*** Opening of Data provided ***

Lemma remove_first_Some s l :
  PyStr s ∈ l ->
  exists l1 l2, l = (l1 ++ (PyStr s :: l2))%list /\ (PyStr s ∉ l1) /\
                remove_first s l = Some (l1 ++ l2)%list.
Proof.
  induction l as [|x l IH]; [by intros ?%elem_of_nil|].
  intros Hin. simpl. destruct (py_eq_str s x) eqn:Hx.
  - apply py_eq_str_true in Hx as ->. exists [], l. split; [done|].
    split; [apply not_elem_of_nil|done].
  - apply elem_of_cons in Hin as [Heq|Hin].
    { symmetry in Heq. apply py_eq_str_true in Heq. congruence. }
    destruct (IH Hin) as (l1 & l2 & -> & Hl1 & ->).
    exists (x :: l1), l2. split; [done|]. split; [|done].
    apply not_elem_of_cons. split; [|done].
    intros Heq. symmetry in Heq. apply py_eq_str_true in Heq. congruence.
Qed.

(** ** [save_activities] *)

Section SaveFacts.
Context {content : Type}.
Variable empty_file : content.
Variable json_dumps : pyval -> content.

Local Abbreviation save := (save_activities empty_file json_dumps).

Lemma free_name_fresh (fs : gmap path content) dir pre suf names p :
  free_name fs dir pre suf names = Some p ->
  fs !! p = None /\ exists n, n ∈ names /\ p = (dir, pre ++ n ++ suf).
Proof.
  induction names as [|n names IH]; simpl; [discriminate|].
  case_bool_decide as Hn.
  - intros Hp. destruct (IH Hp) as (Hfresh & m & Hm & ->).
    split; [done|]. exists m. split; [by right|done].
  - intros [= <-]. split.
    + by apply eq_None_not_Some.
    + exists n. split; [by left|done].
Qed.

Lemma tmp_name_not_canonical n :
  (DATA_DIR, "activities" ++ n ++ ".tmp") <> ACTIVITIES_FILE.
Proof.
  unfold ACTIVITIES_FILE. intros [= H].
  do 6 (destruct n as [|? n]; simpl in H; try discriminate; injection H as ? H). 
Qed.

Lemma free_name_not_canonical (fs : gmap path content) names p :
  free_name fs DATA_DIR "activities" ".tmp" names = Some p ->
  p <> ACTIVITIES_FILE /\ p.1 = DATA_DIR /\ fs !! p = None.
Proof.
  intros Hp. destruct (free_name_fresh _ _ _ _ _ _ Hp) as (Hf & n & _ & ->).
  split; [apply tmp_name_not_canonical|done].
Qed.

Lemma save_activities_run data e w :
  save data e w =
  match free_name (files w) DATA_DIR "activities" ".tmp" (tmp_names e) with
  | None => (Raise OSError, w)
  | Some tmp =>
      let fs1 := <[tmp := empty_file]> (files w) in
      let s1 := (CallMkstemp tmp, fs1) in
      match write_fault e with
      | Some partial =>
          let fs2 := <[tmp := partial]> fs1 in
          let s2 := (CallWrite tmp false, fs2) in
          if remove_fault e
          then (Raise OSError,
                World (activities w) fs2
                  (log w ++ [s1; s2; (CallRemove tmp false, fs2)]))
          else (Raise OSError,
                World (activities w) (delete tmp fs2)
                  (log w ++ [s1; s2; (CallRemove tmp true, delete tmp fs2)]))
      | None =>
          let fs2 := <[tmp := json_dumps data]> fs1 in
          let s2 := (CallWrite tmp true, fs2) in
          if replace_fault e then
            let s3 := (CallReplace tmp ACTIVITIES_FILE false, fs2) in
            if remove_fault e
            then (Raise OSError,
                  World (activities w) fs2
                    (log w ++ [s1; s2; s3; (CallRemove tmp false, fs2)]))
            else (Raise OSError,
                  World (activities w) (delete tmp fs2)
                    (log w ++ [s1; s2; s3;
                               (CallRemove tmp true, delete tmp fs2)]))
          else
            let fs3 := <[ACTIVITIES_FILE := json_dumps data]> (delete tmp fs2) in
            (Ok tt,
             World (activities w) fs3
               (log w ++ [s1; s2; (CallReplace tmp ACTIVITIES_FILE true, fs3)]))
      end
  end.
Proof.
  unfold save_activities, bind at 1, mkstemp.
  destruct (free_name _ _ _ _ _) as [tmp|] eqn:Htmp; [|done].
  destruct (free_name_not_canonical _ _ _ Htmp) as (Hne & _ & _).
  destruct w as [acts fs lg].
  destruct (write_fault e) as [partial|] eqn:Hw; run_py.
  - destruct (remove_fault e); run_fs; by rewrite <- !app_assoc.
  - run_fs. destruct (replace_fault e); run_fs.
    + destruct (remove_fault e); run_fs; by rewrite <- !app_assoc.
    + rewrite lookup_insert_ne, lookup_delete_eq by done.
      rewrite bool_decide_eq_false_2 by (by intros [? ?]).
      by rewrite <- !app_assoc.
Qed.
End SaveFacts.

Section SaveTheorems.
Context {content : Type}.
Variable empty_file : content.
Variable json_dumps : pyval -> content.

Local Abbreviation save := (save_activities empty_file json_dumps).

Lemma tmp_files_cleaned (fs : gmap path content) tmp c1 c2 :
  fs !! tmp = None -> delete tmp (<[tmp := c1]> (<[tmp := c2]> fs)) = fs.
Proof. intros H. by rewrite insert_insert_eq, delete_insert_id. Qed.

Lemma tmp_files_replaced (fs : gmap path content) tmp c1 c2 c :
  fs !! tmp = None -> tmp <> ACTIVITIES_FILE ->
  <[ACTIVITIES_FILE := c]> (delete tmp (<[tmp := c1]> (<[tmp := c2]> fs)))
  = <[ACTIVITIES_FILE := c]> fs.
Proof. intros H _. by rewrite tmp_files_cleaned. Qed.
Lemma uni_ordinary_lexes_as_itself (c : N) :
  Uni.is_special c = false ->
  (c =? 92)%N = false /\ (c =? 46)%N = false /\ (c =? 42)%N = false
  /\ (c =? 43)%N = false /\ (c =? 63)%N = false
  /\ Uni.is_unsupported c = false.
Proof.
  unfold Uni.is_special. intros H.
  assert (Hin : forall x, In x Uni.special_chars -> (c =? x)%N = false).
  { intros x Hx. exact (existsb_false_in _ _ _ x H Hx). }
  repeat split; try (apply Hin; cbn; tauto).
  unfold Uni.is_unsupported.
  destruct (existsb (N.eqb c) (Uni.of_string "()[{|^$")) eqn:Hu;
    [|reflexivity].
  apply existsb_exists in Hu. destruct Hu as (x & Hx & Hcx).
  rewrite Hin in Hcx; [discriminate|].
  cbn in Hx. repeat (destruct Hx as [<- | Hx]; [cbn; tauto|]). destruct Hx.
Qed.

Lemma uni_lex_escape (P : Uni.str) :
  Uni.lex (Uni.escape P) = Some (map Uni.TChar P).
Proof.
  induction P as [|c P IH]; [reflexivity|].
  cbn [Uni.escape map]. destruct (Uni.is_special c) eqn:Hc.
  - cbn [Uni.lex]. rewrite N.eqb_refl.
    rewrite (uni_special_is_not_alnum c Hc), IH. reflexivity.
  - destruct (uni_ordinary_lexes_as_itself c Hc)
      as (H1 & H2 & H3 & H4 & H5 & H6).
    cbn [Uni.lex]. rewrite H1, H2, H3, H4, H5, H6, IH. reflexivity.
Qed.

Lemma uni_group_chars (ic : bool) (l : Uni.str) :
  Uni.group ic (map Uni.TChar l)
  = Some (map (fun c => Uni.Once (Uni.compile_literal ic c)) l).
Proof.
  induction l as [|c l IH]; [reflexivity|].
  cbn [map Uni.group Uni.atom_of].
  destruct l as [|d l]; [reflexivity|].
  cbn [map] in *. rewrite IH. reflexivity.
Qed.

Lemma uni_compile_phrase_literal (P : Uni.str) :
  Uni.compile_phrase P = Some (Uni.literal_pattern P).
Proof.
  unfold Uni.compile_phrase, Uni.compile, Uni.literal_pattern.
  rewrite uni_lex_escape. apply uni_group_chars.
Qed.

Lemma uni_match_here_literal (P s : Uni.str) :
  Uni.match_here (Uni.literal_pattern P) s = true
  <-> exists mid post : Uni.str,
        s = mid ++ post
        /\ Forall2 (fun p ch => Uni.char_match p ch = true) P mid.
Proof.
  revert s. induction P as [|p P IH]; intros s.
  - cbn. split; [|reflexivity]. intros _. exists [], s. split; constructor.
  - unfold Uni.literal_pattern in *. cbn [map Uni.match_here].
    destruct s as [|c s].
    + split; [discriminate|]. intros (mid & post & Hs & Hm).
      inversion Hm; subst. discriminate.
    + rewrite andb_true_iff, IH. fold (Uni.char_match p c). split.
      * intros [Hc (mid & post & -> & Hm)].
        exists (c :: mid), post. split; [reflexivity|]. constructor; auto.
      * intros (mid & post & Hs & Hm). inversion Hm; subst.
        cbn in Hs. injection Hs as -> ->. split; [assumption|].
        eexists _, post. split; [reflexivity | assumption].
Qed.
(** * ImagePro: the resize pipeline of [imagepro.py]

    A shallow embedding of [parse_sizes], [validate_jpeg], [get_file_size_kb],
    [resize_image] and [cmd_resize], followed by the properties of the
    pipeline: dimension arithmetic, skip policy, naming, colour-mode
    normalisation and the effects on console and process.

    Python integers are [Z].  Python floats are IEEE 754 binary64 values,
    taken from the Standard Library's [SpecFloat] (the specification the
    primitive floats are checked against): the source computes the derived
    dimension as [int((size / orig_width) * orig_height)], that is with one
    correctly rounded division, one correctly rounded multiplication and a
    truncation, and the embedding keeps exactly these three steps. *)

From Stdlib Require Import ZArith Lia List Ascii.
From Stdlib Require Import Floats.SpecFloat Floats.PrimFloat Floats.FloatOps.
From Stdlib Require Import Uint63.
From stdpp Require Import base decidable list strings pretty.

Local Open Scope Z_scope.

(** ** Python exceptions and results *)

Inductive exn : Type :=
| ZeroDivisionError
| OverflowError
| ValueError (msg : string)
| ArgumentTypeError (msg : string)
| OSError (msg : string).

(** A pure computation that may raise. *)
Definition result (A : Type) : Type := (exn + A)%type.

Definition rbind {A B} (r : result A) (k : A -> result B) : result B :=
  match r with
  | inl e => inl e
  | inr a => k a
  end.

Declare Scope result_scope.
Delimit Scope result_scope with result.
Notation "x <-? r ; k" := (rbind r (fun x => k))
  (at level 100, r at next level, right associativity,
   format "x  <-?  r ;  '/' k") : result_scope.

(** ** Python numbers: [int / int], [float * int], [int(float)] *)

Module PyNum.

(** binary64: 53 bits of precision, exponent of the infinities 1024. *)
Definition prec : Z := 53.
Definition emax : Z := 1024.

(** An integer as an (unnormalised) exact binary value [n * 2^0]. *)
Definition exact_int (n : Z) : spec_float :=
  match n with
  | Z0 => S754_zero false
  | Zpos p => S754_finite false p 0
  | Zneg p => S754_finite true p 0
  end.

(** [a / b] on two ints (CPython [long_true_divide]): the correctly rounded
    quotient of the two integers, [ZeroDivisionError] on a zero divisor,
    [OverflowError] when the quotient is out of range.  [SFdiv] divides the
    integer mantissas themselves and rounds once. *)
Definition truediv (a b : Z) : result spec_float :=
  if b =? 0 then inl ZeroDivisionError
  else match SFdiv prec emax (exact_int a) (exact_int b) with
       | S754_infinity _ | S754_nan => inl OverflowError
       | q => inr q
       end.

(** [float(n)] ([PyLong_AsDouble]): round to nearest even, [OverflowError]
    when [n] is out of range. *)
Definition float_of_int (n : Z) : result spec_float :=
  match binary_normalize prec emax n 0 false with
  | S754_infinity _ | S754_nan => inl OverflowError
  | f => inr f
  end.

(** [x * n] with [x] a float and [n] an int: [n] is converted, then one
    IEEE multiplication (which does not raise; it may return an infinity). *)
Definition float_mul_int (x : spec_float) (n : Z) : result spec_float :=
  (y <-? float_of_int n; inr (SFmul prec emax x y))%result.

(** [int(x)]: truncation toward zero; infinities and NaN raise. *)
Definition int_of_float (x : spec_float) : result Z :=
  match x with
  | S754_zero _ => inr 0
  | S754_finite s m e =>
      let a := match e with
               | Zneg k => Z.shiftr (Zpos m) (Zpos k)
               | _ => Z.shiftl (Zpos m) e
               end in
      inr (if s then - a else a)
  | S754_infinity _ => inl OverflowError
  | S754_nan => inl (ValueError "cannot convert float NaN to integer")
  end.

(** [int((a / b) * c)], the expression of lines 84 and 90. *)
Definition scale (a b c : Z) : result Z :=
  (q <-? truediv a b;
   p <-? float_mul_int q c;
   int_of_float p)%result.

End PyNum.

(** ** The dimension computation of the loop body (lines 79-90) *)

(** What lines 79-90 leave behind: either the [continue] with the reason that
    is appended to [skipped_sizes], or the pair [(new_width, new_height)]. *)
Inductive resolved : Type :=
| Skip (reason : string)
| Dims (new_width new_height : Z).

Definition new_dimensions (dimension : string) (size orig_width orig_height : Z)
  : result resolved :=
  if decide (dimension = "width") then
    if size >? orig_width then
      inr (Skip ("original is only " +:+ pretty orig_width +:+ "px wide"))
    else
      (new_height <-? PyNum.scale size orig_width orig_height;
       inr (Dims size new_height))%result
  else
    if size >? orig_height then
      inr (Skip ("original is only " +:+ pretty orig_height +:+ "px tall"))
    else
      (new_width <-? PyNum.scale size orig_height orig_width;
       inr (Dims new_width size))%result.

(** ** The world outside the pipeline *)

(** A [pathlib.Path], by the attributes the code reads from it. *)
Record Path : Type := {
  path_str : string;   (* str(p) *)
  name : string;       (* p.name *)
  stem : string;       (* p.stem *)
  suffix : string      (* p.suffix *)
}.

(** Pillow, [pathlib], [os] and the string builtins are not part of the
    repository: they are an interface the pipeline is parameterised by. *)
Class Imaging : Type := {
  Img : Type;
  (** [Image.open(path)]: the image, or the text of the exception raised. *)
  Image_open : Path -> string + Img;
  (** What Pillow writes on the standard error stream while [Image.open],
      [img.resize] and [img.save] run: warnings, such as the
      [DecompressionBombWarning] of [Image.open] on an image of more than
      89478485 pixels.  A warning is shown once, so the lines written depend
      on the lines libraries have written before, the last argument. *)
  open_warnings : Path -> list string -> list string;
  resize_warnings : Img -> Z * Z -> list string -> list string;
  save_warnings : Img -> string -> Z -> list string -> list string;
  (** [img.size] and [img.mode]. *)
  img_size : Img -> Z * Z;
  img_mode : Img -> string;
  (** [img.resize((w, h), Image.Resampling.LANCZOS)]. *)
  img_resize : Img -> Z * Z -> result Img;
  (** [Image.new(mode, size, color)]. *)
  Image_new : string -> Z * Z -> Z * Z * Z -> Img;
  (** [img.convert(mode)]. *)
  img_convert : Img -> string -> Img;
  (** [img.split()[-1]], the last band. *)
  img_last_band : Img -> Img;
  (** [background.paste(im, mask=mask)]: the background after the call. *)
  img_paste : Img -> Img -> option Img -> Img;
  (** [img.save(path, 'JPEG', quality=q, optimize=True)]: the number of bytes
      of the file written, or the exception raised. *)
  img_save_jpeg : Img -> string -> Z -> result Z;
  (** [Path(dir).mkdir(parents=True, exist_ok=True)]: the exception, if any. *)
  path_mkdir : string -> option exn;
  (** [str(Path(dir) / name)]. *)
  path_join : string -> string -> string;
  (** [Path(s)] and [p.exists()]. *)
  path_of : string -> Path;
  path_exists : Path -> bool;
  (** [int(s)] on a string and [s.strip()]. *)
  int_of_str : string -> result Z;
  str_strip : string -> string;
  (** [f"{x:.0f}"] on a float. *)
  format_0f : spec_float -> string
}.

*** Close of Data provided ***

● Task to carry out
Lines above that contain the string "pathlib" make up the answer.

● Final answer
(** A [pathlib.Path], by the attributes the code reads from it. *)
(** Pillow, [pathlib], [os] and the string builtins are not part of the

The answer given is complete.